▶ [YOUR ASSIGNMENT] Please look for the string "errorRate" below and report every line in which it occurs.

Saved entries
(** *** Statements that are tried again *)
Lemma locked_exec_data fault c stmt w : locked w = false →
  ∃ w' r, locked_exec fault c stmt w = Some (w', r) ∧ locked w' = false ∧
  match r with
  | Err _ => data w' = data w
  | Ok x => ∃ sess sess', exec_text sess stmt (data w) = (sess', Ok (data w', x))
  end.
Proof.
  intros Hl. destruct (locked_exec fault c stmt w) as [[w' r]|] eqn:E; [|unfold locked_exec, lock in E; rewrite Hl in E; by destruct (pool_exec _ _ _ _)].
  exists w', r. split; [done|]. destruct (locked_exec_locks _ _ _ _ _ _ E) as (_ & Hs & _). split; [congruence|].
  unfold locked_exec, lock, pool_exec in E. rewrite Hl in E. destruct fault; [injection E as <- <-; by rewrite unlock_data|].
  cbn [data with_locked] in E. destruct (exec_text _ _ _) as [sess [[s x]|e]] eqn:Ex; injection E as <- <-; rewrite unlock_data; [|done].
  eexists _, sess. exact Ex.
Qed.

(** A statement with retries is executed at most once: an error leaves the data as it was,
    and one that could have been retried comes only after all three pauses. *)
Theorem ExecWithRetry_once (env : nat → nat * option string) (ctx : option string) (q : string) (w : World) : locked w = false →
  ∃ w' r ds, ExecWithRetry env ctx q w = Some (w', r, ds) ∧ locked w' = false ∧ ds = take (length ds) backoff ∧
  match r with
  | Err e => data w' = data w ∧ (isSerializationError e = true → ds = backoff)
  | Ok x => ∃ sess sess', exec_text sess (Storage.scopeQuery ctx q) (data w) = (sess', Ok (data w', x))
  end.
Proof.
  unfold ExecWithRetry. generalize backoff as waits. generalize 0%nat as i. intros i waits. revert i w.
  induction waits as [|d waits IH]; intros i w Hl; cbn [exec_retry]; unfold ExecContext;
    destruct (locked_exec_data (env i).2 (env i).1 (Storage.scopeQuery ctx q) w Hl) as (w1 & r & -> & Hl1 & Hr); destruct r as [x|e];
    try by eauto 10.
  destruct (isSerializationError e) eqn:Es; [|exists w1, (Err e), []; split_and!; [done|done|done|done|by rewrite Es]].
  destruct (IH (1 + i)%nat w1 Hl1) as (w2 & r & ds & -> & Hl2 & Hds & H2). exists w2, r, (d :: ds). split_and!; [done|done|cbn; congruence|].
  destruct r as [x|e2]; [by rewrite <- Hr|]. destruct H2 as [H2 H3]. split; [congruence|]. intros He. by rewrite H3.
Qed.
End Db.
End Database.
Definition sum64 (f : ExecutionMetrics → Z) (l : list ExecutionMetrics) : Z := foldl (λ acc m, wrap64 (acc + f m)) 0 l.
(** [int64(x)] of a number within range. *)
Definition to_int64 (x : f64) : Z := f64_trunc x.
Definition mean (total : Z) (n : f64) : Z := to_int64 (f64_div (f64_of_int total) n).
Definition variance (diff : ExecutionMetrics → f64) (l : list ExecutionMetrics) : f64 :=
  foldl (λ acc m, f64_add acc (f64_mul (diff m) (diff m))) (f64_of_int 0) l.

Definition anomaly (ty sev desc : string) (v th : f64) (now : Time) : Anomaly :=
  {| AType := ty; ASeverity := sev; ADescription := desc; AValue := v; AThreshold := th; DetectedAt := now |}.
(** A value against twice the mean and against three deviations. *)
Definition spikes (ty two three : string) (show : Z → f64) (x mean dev : Z) (now : Time) : list Anomaly :=
  (if bool_decide (mean > 0) && bool_decide (x > wrap64 (2 * mean)) then
     [anomaly ty (if bool_decide (x > wrap64 (3 * mean)) then "high" else "medium") two (show x) (show (wrap64 (2 * mean))) now] else []) ++
  (if bool_decide (dev > 0) && bool_decide (x > wrap64 (mean + wrap64 (3 * dev))) then
     [anomaly ty "high" three (show x) (show (wrap64 (mean + wrap64 (3 * dev)))) now] else []).
(** The two of them with the rate of errors between them. *)
Definition duration_spikes := spikes "duration" "Execution duration exceeds 2x average" "Execution duration exceeds 3 standard deviations" Seconds.
Definition memory_spikes := spikes "memory_spike" "Memory usage exceeds 2x average" "Memory usage exceeds 3 standard deviations" f64_of_int.
Definition error_anomaly (totalErrors totalCalls : Z) (now : Time) : list Anomaly :=
  if bool_decide (totalCalls > 0) then
    let errorRate := f64_mul (f64_div (f64_of_int totalErrors) (f64_of_int totalCalls)) (f64_of_int 100) in
    if f64_lt (f64_of_int 10) errorRate then
      [anomaly "error_rate" (if f64_lt (f64_of_int 25) errorRate then "high" else "medium") "Error rate exceeds 10%" errorRate (f64_of_int 10) now]
    else []
  else [].
Definition DetectAnomalies (now : Time) (l : list ExecutionMetrics) : list Anomaly :=
  let n := f64_of_int (Z.of_nat (length l)) in
  let meanDuration := mean (sum64 Duration_ l) n in
  let meanMemory := mean (sum64 MemoryBytes l) n in
  let varianceDur := variance (λ m, f64_div (f64_of_int (wrap64 (Duration_ m - meanDuration))) (f64_of_int millisecond)) l in
  let varianceMem := variance (λ m, f64_of_int (wrap64 (MemoryBytes m - meanMemory))) l in
  let stdDevDur := wrap64 (to_int64 (Suggest.f64_sqrt (f64_div varianceDur n)) * millisecond) in
  let stdDevMem := to_int64 (Suggest.f64_sqrt (f64_div varianceMem n)) in
  mjoin ((λ m, duration_spikes (Duration_ m) meanDuration stdDevDur now ++ error_anomaly (sum64 ErrorCount l) (sum64 TotalCalls l) now ++
               memory_spikes (MemoryBytes m) meanMemory stdDevMem now) <$> l).

(** *** Graphs as text *)
Record GraphDataNode := { DnID : string; DnLabel : string; Group : string; DnWeight : Z }.
Record GraphDataEdge := { DeSource : string; DeTarget : string; DeLabel : string; DeWeight : Z }.
Record GraphData := { DNodes : list GraphDataNode; DEdges : list GraphDataEdge }.
Definition FromExecutionGraph (eg : option ToolExecutionGraph) : GraphData :=
  match eg with
  | None => {| DNodes := []; DEdges := [] |}
  | Some g =>
    {| DNodes := (λ n, {| DnID := NID n; DnLabel := NLabel n; Group := NType n; DnWeight := 0 |}) <$> Nodes g;
       DEdges := (λ e, {| DeSource := Source e; DeTarget := Target e; DeLabel := EdgeType e; DeWeight := EWeight e |}) <$> Edges g |}
  end.
Definition opt_text (k v : string) : list (string * Json.json) := if bool_decide (v = "") then [] else [(k, Json.JStr v)].
Definition opt_num (k : string) (v : Z) : list (string * Json.json) := if bool_decide (v = 0) then [] else [(k, Json.JNum (Itoa v))].
(** The lists are not nil. *)
Definition ToD3JSON (gd : GraphData) : string :=
  Json.Marshal (Json.JObj
    [("links", Json.JArr ((λ e, Json.JObj ([("source", Json.JStr (DeSource e)); ("target", Json.JStr (DeTarget e))] ++ opt_text "label" (DeLabel e) ++
                                           [("weight", Json.JNum (Itoa (DeWeight e)))])) <$> DEdges gd));
     ("nodes", Json.JArr ((λ n, Json.JObj ([("id", Json.JStr (DnID n)); ("label", Json.JStr (DnLabel n))] ++ opt_text "group" (Group n) ++
                                           opt_num "weight" (DnWeight n))) <$> DNodes gd))]).
Section Dot.
Context (q : string → string).
Definition dot_node (n : GraphDataNode) : string :=
  "  " +:+ q (DnID n) +:+ " [label=" +:+ q (if bool_decide (DnLabel n = "") then DnID n else DnLabel n) +:+
  (if bool_decide (Group n = "") then "" else ", group=" +:+ q (Group n)) +:+ "];".
Definition dot_edge (e : GraphDataEdge) : string :=
  "  " +:+ q (DeSource e) +:+ " -> " +:+ q (DeTarget e) +:+ (if bool_decide (DeLabel e = "") then "" else " [label=" +:+ q (DeLabel e) +:+ "]") +:+ ";".
Definition ToGraphViz (gd : GraphData) : string :=
  foldr (λ l acc, l +:+ String newline "" +:+ acc) ""
    (["digraph ToolGraph {"; "  rankdir=LR;"; "  node [shape=box, style=rounded];"] ++ (dot_node <$> DNodes gd) ++ (dot_edge <$> DEdges gd) ++ ["}"]).
End Dot.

▶ [THE ANSWER]
    let errorRate := f64_mul (f64_div (f64_of_int totalErrors) (f64_of_int totalCalls)) (f64_of_int 100) in
    if f64_lt (f64_of_int 10) errorRate then
      [anomaly "error_rate" (if f64_lt (f64_of_int 25) errorRate then "high" else "medium") "Error rate exceeds 10%" errorRate (f64_of_int 10) now]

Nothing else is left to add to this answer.